Take the discovery of a hammer and a screwdriver in a bush on the street where Libby lived. A reporter was at the scene when crime scene investigators found these items and placed them in evidence bags. We had photographs of them doing so.
But we didn’t publish them, because we knew this could potentially terrify people.
When our readers questioned why we hadn’t reported the discovery, which they had seen in the national press, we told them. The next day police confirmed the tools that were found were completely unconnected to Libby’s disappearance.
When the man arrested on suspicion of abduction was named in the national press, we didn’t follow suit. The case of Christopher Jeffries, the man wrongly arrested on suspicion of the murder of Jo Yeates, loomed large in my mind.
Instead, we took the unprecedented step of explaining our stance to our readers with a Facebook post.
The response was overwhelming and like nothing I have ever seen before. While Facebook is normally the home of our biggest critics, instead readers were praising our reporting and thanking us for the insight into our decision-making process.
The biggest challenge came when police were running out of time to hold the suspect. It was 9.30pm on a Sunday night when officers revealed the man arrested on suspicion of abducting Libby had been released under investigation.
A simultaneous press release announced that Pawel Relowizc had been charged with a number of offences including burglary and outraging public decency.
Most other media organisations reported that ‘the man arrested on suspicion of abducting Libby Squire had been charged with unrelated offences’. But doing that would have been going back on our earlier pledge so we kept the two stories firmly separate.

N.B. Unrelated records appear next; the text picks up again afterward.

Definition dec_opt {A} (dec : string -> option (A * string)) (t : string)
  : option (option A * string) :=
  match t with
  | String c r =>
      if Ascii.eqb c "N"%char then Some (None, r)
      else if Ascii.eqb c "S"%char then
        match dec r with Some (a, r') => Some (Some a, r') | None => None end
      else None
  | EmptyString => None
  end.

(** The serialised token: a ["J"], the eight claims, then the signature. *)
Definition serialise (p : SSOTokenPayload) (signature : string) : string :=
  String "J"%char
    (enc_string (tenant_id (claims p))
    (enc_string (user_id (claims p))
    (enc_string (email (claims p))
    (enc_opt enc_Z (iat p)
    (enc_opt enc_Z (exp p)
    (enc_opt enc_Z (nbf p)
    (enc_opt enc_string (iss p)
    (enc_opt enc_string (aud p) signature)))))))).

Definition parse (t : string) : option (SSOTokenPayload * string) :=
  match t with
  | String c r0 =>
      if Ascii.eqb c "J"%char then
        '(t_id, r1) ← dec_string r0;
        '(u_id, r2) ← dec_string r1;
        '(mail, r3) ← dec_string r2;
        '(iat_, r4) ← dec_opt dec_Z r3;
        '(exp_, r5) ← dec_opt dec_Z r4;
        '(nbf_, r6) ← dec_opt dec_Z r5;
        '(iss_, r7) ← dec_opt dec_string r6;
        '(aud_, r8) ← dec_opt dec_string r7;
        Some ({| claims := {| tenant_id := t_id; user_id := u_id; email := mail |};
                 iat := iat_; exp := exp_; nbf := nbf_; iss := iss_; aud := aud_ |}, r8)
      else None
  | EmptyString => None
  end.

Definition sign (p : SSOTokenPayload) (key : string) : string := serialise p key.

Definition decode (t : string) : Outcome (option SSOTokenPayload) :=
  if String.prefix "!" t then Thrown (Error "Unexpected token in JSON")
  else Returned (fst <$> parse t).

Definition verify (t key : string) : bool :=
  match parse t with
  | Some (_, signature) => String.eqb signature key
  | None => false
  end.

(** The untyped reading. A string that starts with ["?"] plays the token
    whose payload is [{ "exp": "never" }]: an object, whose [exp] is a
    non-empty string that converts to [NaN]. *)
Definition decode_exp (t : string) : Outcome (option JsExp) :=
  if String.prefix "!" t then Thrown (Error "Unexpected token in JSON")
  else if String.prefix "?" t then Returned (Some (ExpOther true None))
  else Returned (exp_value ∘ fst <$> parse t).

Lemma dec_enc_string s rest : dec_string (enc_string s rest) = Some (s, rest).
Proof.
  induction s as [|c s IH]; cbn [enc_string dec_string].
  - reflexivity.
  - rewrite IH. reflexivity.
Qed.

Lemma dec_enc_pos p rest : dec_pos (enc_pos p rest) = Some (p, rest).
Proof.
  induction p as [p IH|p IH|]; cbn [enc_pos dec_pos]; cbn;
    rewrite ?IH; reflexivity.
Qed.

Lemma dec_enc_Z z rest : dec_Z (enc_Z z rest) = Some (z, rest).
Proof.
  destruct z; cbn; rewrite ?dec_enc_pos; reflexivity.
Qed.

Lemma dec_enc_opt {A} (enc : A -> string -> string) dec
    (Hinv : forall a rest, dec (enc a rest) = Some (a, rest)) o rest :
  dec_opt dec (enc_opt enc o rest) = Some (o, rest).
Proof.
  destruct o; cbn; rewrite ?Hinv; reflexivity.
Qed.

Lemma parse_serialise p signature : parse (serialise p signature) = Some (p, signature).
Proof.
  destruct p as [[t u m] i e n s a]. unfold serialise, parse.
  cbn [claims tenant_id user_id email iat exp nbf iss aud].
  change (Ascii.eqb "J"%char "J"%char) with true. cbv iota.
  repeat (rewrite ?dec_enc_string, ?(dec_enc_opt enc_Z dec_Z dec_enc_Z),
            ?(dec_enc_opt enc_string dec_string dec_enc_string);
          cbn [mbind option_bind]).
  reflexivity.
Qed.

#[export] Instance reference : Jws.
Proof.
  refine {| jws_sign := sign; jws_decode := decode; jws_verify := verify |}.
  - intros p k _. unfold decode, sign.
    change (String.prefix "!" (serialise p k)) with false.
    rewrite parse_serialise. reflexivity.
  - intros p k _. unfold verify, sign. rewrite parse_serialise. apply String.eqb_refl.
  - intros p k _. unfold sign, serialise. discriminate.
Defined.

When the tragic news came that a body had been found in the Humber estuary, many reports linked it to Libby. Again, we stuck to our guns, and did not put the two together until it was confirmed that it was in fact, Libby’s body.
Throughout our reporting of this tragedy, the support we have had from readers has been incredible.
One reader said: “I’ll be the first to admit that the coverage of Libby’s case has been exceptional. Sticking to the stone cold facts without spreading rumours or fear.”
Perhaps the most touching message came from one of Libby’s friends, who wrote: “Your reports are really something I have a lot of trust in and bring me so much comfort. If only every newspaper reported with the respect that you do.”